244 雪降り積もる年越しの夜・その3



 夕暮れの迫る雪の降り積もる道を、峰新は急ぎ足で歩いていた。

 手には竹籠を下げている。

 竹籠の中には、ぎっしりと詰められた年越しのご馳走。


 峰新自身にも庇護してくれる親はいないというのに、彼は五人ほどの幼い孤児の面倒を見ていた。自分と同じように親とはぐれたか、親に捨てられたかした小さな子どもたちを見ると、彼は放っておけない。

 頼りされ懐かれるとなおさらだ。


 傾いていまにも倒壊しそうな物置小屋を見つけて、そこに彼らを住まわせている。

 それがいつのまにか五人となった。


 峰貴文の芝居小屋の使い走りをしてもらう銭はわずかで、彼ら五人を十分に世話することは出来ない。それでもなんとかみんなで肩を寄せ合って、生き抜く方法を模索する日々だ。


 黒イタチにかどわかされた白麗を助ける手伝いをしてから、峰新のそういう立場に同情した世話焼き萬姜が、何くれとなく助けてくれるようになった。


「皆でこれを食べて、いいお年を迎えるんだよ」


 竹籠を手渡してくれる嬉児の横で、福々しい笑顔を見せて萬姜さんはそう言った。

 萬姜さんも嬉児も、いつもより赤いきれいな着物を着ている。


――ああ、そうだった。

 親のいる家では、子どもたちはきれいな着物を着て美味いものを食って、年越しの夜を過ごすんだ――


 しかし、自分より年下でそのうえに憎からず思っている可愛い嬉児に、そんな心の中は見せたくない。


「萬姜おばさん、いつもありがとうございます。

 これを食ったら、みんなでいい年が迎えられそうです」


 舌を噛みそうな丁寧な言葉で、少しでも背が高く見えるようにと胸を張ってそう答えた。

 嬉児もまた、にこにこと笑いながら言った。


「峰新お兄ちゃん、よいお年を!」

「うん、おまえもな、嬉児」


 それからくるりと二人に背中を見せて、彼は足早に歩き始める。

 本当は振り返って、いつまでも手を振って見送ってくれている嬉児の姿をもう一度見たい。しかしぐっと我慢する。


 荘家の屋敷を取り囲む長い塀が切れた角を曲がり、彼はやっと足を止めた。

 そして空を見上げた。

 黒い雲の中から真っ白な雪が次々と降ってくる。

 大雪の年越しの夜となりそうだ。


 雪を顔面で受けながら、峰新は嬉児に言い忘れていたことを思い出した。


――明日の朝、新しい年の始まりとともに、おれは一つ歳をとって十四歳になる。

 大人の男に近づくんだ――


 歳を取るということが、こんなに待ち遠しく嬉しいのは初めてだ。





******


 薬種問屋〈健草店〉は、その屋根を振り積もった雪で白く化粧しながら、ひっそりと静まり返っていた。

 

 例年の年越しの夜であれば、山奥の薬草園を守っているものや近郊の町の〈健草店〉の出店を与っているものなど、明宥の子や孫たちが家族を引き連れて集まる。

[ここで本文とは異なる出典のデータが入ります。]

(** * reddit_scraper: the comment-tree builder and its statistics

    A shallow embedding of [reddit_scraper/scraper.py] (the tree builder
    [parse_comment], the top-level loop of [scrape_reddit_post] and
    [count_all]) and of [reddit_scraper/server.py] (the URL validator of
    [ScrapeRequest], [count_comments_recursive] and the [/scrape] handler),
    with the properties the design document states about them. *)

From Stdlib Require Import ZArith String Ascii List Lia Bool.
From stdpp Require Import base option list strings gmap fin_maps.
Import ListNotations.

#[local] Set Warnings "-register-all".
Open Scope string_scope.
Open Scope list_scope.

(** ** JSON values as Python sees them after [json.loads] *)

(** A decoded JSON document.  Objects keep their members as an association
    list (a Python dict keeps insertion order); [dict_lookup] takes the first
    binding of a key.  A float is the finite value [m * 2^e]. *)
Inductive json : Type :=
  | JNull
  | JBool (b : bool)
  | JInt (n : Z)
  | JFloat (m e : Z)
  | JStr (s : string)
  | JArr (items : list json)
  | JObj (fields : list (string * json)).

Fixpoint dict_lookup (key : string) (fields : list (string * json)) : option json :=
  match fields with
  | [] => None
  | (k, v) :: rest => if String.eqb key k then Some v else dict_lookup key rest
  end.

(** Python truthiness ([bool(v)]) of a decoded value. *)
Definition truthy (v : json) : bool :=
  match v with
  | JNull => false
  | JBool b => b
  | JInt n => negb (Z.eqb n 0)
  | JFloat m _ => negb (Z.eqb m 0)
  | JStr s => negb (String.eqb s "")
  | JArr items => match items with [] => false | _ => true end
  | JObj fields => match fields with [] => false | _ => true end
  end.

(** [isinstance(v, dict)] *)
Definition is_dict (v : json) : bool :=
  match v with JObj _ => true | _ => false end.

(** [v != 't1'] for a string literal on the right. *)
Definition str_ne (v : json) (lit : string) : bool :=
  match v with JStr s => negb (String.eqb s lit) | _ => true end.

(** ** Exceptions *)

Inductive exn : Type :=
  | KeyError
  | IndexError
  | TypeError
  | AttributeError
  | RecursionError
  | ValueError (msg : string).

Inductive result (A : Type) : Type :=
  | Ok (a : A)
  | Raise (e : exn).
Arguments Ok {A} a.
Arguments Raise {A} e.
Lemma issueEvents_app items1 items2 :
  Spec.issueEvents (items1 ++ items2)
  = Spec.issueEvents items1 ++ Spec.issueEvents items2.
Proof.
  induction items1 as [|item items1 IH]; [done|].
  simpl. destruct (pull_request item); [done|]. simpl. by rewrite IH.
Qed.

Lemma issuesOnly_concat contents :
  concat (issuesOnly <$> contents) = Spec.issueEvents (concat contents).
Proof.
  induction contents as [|page contents IH]; [done|].
  rewrite fmap_cons. cbn [concat].
  by rewrite IH, issuesOnly_issueEvents, issueEvents_app.
Qed.

Lemma issueEvents_length items :
  (length (Spec.issueEvents items) ≤ length items)%nat.
Proof.
  induction items as [|item items IH]; [done|].
  simpl. destruct (pull_request item); simpl; lia.
Qed.

(** C5.  When the server sends at most 100 items a page, each collector
    consumes the first ten pages at most: it resolves exactly when the
    requests for those pages succeed, whatever lies behind them.  The
    stargazers collected are then the items of those pages in the order
    received; the issues collected are, of the items of those pages in the
    order received, the ones that are not pull requests, each with the
    dates of its creation and of its closing.  Either sequence has at most
    1000 items. *)
Theorem collectors_keep_first_ten_pages
    (octokit : Octokit) (owner repo : string) :
  let starPages := listStargazersForRepo octokit owner repo in
  let issuePages := listForRepo octokit owner repo in
  page_sizes_ok starPages →
  page_sizes_ok issuePages →
  _fetchStargazers octokit owner repo
  = (λ contents, concat contents) <$> Promise_all (take 10 starPages)
  ∧ _fetchIssues octokit owner repo
    = (λ contents, Spec.issueEvents (concat contents))
        <$> Promise_all (take 10 issuePages)
  ∧ (∀ stargazers pageCount,
       stargazersLoop starPages [] 0 = Some (stargazers, pageCount) →
       (pageCount ≤ 10 ∧ length stargazers ≤ 1000)%nat)
  ∧ (∀ issues pageCount,
       issuesLoop issuePages [] 0 = Some (issues, pageCount) →
       (pageCount ≤ 10 ∧ length issues ≤ 1000)%nat).
Proof.
  intros starPages issuePages Hstars Hissues.
  unfold _fetchStargazers, _fetchIssues. fold starPages. fold issuePages.
  rewrite stargazersLoop_take, issuesLoop_take
    by (unfold MAX_STARGAZER_PAGES, MAX_ISSUE_PAGES; lia).
  change (MAX_STARGAZER_PAGES - 0)%nat with 10%nat.
  change (MAX_ISSUE_PAGES - 0)%nat with 10%nat.
  split_and!.
  - by destruct (Promise_all (take 10 starPages)).
  - destruct (Promise_all (take 10 issuePages)) as [contents|]; [|done].
    simpl. by rewrite issuesOnly_concat.
  - intros stargazers pageCount.
    destruct (Promise_all (take 10 starPages)) as [contents|] eqn:Hall;
      [|done].
    intros [= <- <-].
    destruct (first_pages_bound _ _ Hstars Hall) as [Hlen Hsize].
    apply concat_length_bound in Hsize. simpl. lia.
  - intros issues pageCount.
    destruct (Promise_all (take 10 issuePages)) as [contents|] eqn:Hall;
      [|done].
    intros [= <- <-].
    destruct (first_pages_bound _ _ Hissues Hall) as [Hlen Hsize].
    apply concat_length_bound in Hsize.
    rewrite issuesOnly_concat.
    pose proof (issueEvents_length (concat contents)). simpl. lia.
Qed.

Lemma collectors_keep_first_ten_pages_witness :
  let octokit := Examples.busyOctokit in
  let starPages := listStargazersForRepo octokit "o" "r" in
  let issuePages := listForRepo octokit "o" "r" in
  (page_sizes_ok starPages ∧ page_sizes_ok issuePages)
  ∧ _fetchStargazers octokit "o" "r"
    = (λ contents, concat contents) <$> Promise_all (take 10 starPages)
  ∧ _fetchIssues octokit "o" "r"
    = (λ contents, Spec.issueEvents (concat contents))
        <$> Promise_all (take 10 issuePages)
  ∧ (∀ stargazers pageCount,
       stargazersLoop starPages [] 0 = Some (stargazers, pageCount) →
       (pageCount ≤ 10 ∧ length stargazers ≤ 1000)%nat)
  ∧ (∀ issues pageCount,
       issuesLoop issuePages [] 0 = Some (issues, pageCount) →
       (pageCount ≤ 10 ∧ length issues ≤ 1000)%nat).
Proof.
  intros octokit starPages issuePages.
  assert (page_sizes_ok starPages) as Hstars.
  { vm_compute. repeat constructor. }
  assert (page_sizes_ok issuePages) as Hissues.
  { vm_compute. repeat constructor. }
  split; [by split|].
  exact (collectors_keep_first_ten_pages octokit "o" "r" Hstars Hissues).
Defined.

(** ** Loops that fill a map *)

Lemma insertAll_notin {V} (m : gmap string V) l k :
  k ∉ l.*1 → insertAll m l !! k = m !! k.
Proof.
  revert m. induction l as [|[k' v] l IH]; intros m; [done|].
  rewrite fmap_cons, not_elem_of_cons. intros [Hne Hnotin].
  unfold insertAll in *. simpl. rewrite IH by done.
  by rewrite lookup_insert_ne.
Qed.

Lemma insertAll_last {V} (m : gmap string V) l1 l2 k v :
  k ∉ l2.*1 → insertAll m (l1 ++ (k, v) :: l2) !! k = Some v.
Proof.
  intros Hnotin. unfold insertAll. rewrite foldl_app. simpl.
  fold (insertAll (<[k:=v]> (foldl (λ m kv, <[kv.1:=kv.2]> m) m l1)) l2).
  rewrite insertAll_notin by done. apply lookup_insert_eq.
Qed.

(** The entry at [i] of two lists of the same length, put at its key,
    survives when no later entry has the key. *)
Lemma insertAll_zip_lookup {A B V} (key : A → string) (val : A → B → V)
    (m : gmap string V) (xs : list A) (ys : list B) i x y :
  xs !! i = Some x → ys !! i = Some y →
  (∀ j x', (i < j)%nat → xs !! j = Some x' → key x' ≠ key x) →
  insertAll m (zip_with (λ x y, (key x, val x y)) xs ys) !! key x
  = Some (val x y).
Proof.
  intros Hx Hy Hlater.
  rewrite <-(take_drop_middle xs i x Hx), <-(take_drop_middle ys i y Hy).
  rewrite zip_with_app
    by (rewrite !length_take; apply lookup_lt_Some in Hx, Hy; lia).
  simpl. apply insertAll_last.
  rewrite list_elem_of_fmap. intros ([k v] & Hk & Hin). simpl in Hk.
  apply elem_of_lookup_zip_with in Hin as (j & x' & y' & [= -> ->] & Hx' & _).
  rewrite lookup_drop in Hx'. by apply (Hlater (S i + j)%nat x'); [lia| |].
Qed.

Lemma zip_keys_subset {A B V} (key : A → string) (val : A → B → V)
    (xs : list A) (ys : list B) k :
  k ∈ (zip_with (λ x y, (key x, val x y)) xs ys).*1 → k ∈ key <$> xs.
Proof.
  rewrite list_elem_of_fmap. intros ([k' v] & -> & Hin).
  apply elem_of_lookup_zip_with in Hin as (j & x & y & [= -> ->] & Hx & _).
  simpl. apply list_elem_of_fmap_2. by eapply list_elem_of_lookup_2.
Qed.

 そして、賑やかに飲み食いして、去る年を惜しみ新しく来る年を迎える。


 しかし、今年は沈明宥の忌中のために、そのような賑わいも楽しみもない。


 新しい年を迎えるために屋敷の隅々まで清々しく掃き清められているぶん、その清々しさが喪失感となって屋敷を包んでいた。


 屋敷の誰もが、早めの床に就き眠っていた。